**PROBLEM DESCRIPTION**
What is needed here is every line of the records that includes "assert".

**DATA FOR ANALYSIS**
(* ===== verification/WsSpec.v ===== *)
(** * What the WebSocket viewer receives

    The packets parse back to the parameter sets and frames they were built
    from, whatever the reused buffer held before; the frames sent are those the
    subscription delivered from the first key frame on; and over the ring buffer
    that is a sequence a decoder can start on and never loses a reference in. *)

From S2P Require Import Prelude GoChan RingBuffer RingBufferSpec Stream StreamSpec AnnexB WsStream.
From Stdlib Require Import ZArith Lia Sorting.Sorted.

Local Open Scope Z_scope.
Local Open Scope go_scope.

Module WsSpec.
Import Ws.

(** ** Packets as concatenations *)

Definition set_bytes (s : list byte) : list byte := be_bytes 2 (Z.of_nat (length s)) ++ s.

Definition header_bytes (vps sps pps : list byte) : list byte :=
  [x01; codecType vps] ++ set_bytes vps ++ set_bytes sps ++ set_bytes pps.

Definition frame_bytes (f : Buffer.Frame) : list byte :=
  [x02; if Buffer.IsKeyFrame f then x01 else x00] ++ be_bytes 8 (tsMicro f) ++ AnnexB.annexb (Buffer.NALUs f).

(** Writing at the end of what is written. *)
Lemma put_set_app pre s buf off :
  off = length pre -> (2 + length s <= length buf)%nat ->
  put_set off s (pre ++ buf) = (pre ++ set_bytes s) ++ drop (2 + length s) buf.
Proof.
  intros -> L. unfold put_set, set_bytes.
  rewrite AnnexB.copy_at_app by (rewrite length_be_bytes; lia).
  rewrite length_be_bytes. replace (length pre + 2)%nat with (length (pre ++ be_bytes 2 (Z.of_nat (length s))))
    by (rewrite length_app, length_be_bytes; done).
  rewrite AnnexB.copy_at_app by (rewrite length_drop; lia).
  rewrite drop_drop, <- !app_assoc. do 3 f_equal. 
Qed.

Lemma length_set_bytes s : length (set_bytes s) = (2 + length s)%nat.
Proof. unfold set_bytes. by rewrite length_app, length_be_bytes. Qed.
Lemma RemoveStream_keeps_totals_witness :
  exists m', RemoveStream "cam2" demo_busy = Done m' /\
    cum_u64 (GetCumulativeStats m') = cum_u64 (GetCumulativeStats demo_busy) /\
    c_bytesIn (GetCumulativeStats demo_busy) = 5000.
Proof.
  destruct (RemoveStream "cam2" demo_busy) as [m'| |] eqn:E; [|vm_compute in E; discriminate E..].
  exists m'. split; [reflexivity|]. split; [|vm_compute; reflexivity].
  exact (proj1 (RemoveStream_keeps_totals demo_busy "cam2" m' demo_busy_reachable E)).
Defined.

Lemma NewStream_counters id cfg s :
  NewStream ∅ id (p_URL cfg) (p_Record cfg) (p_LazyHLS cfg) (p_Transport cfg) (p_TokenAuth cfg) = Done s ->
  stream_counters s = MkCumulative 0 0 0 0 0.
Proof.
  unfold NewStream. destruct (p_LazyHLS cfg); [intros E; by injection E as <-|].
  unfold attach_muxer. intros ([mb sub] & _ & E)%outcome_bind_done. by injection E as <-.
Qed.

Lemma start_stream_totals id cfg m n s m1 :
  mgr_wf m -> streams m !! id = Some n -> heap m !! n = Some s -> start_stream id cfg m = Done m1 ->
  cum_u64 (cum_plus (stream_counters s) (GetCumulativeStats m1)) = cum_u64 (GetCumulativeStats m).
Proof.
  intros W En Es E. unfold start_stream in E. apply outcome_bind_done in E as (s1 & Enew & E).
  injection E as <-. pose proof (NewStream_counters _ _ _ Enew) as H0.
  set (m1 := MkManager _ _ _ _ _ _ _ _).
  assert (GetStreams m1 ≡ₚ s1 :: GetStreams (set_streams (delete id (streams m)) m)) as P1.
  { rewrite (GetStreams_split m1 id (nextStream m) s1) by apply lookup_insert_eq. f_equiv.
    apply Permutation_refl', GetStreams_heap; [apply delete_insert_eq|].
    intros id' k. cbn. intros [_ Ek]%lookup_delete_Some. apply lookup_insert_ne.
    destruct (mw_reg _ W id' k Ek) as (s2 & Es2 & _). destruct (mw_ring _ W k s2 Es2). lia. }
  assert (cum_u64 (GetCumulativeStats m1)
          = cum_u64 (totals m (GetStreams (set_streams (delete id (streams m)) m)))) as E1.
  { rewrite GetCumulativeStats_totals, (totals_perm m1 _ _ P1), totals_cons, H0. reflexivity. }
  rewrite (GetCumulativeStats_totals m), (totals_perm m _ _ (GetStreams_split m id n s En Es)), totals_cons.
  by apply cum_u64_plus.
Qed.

**SOLVED EXERCISE**
  assert (GetStreams m1 ≡ₚ s1 :: GetStreams (set_streams (delete id (streams m)) m)) as P1.
  assert (cum_u64 (GetCumulativeStats m1)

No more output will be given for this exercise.